**TASK INSTRUCTIONS:** Where the word "string" shows up in the entries below, please copy the whole line.

**Collected data:**
——————————

Lemma run_result_task_id (request : RunRequest) (policy : RoutingPolicy)
    (decision : RouterDecision) (task_id : string)
    (decision_id : option string) (w : World) (r : RouterResult)
    (w' : World) :
  run_with_fallback env request policy decision task_id decision_id w
  = (Returned r, w') ->
  res_task_id r = task_id.
Proof.
  intro H. apply run_spec in H.
  destruct H as (d & _ & _ & _ & _ & _ & [Hok | Hko]).
  - destruct Hok as (i & tier & result & lat & d' & fin & _ & _ & _ & ->
                     & _).
    reflexivity.
  - destruct Hko as (loc & d' & -> & _). reflexivity.
Qed.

——————————

**ANSWER FOR THIS EXERCISE:**
    (decision : RouterDecision) (task_id : string)
    (decision_id : option string) (w : World) (r : RouterResult)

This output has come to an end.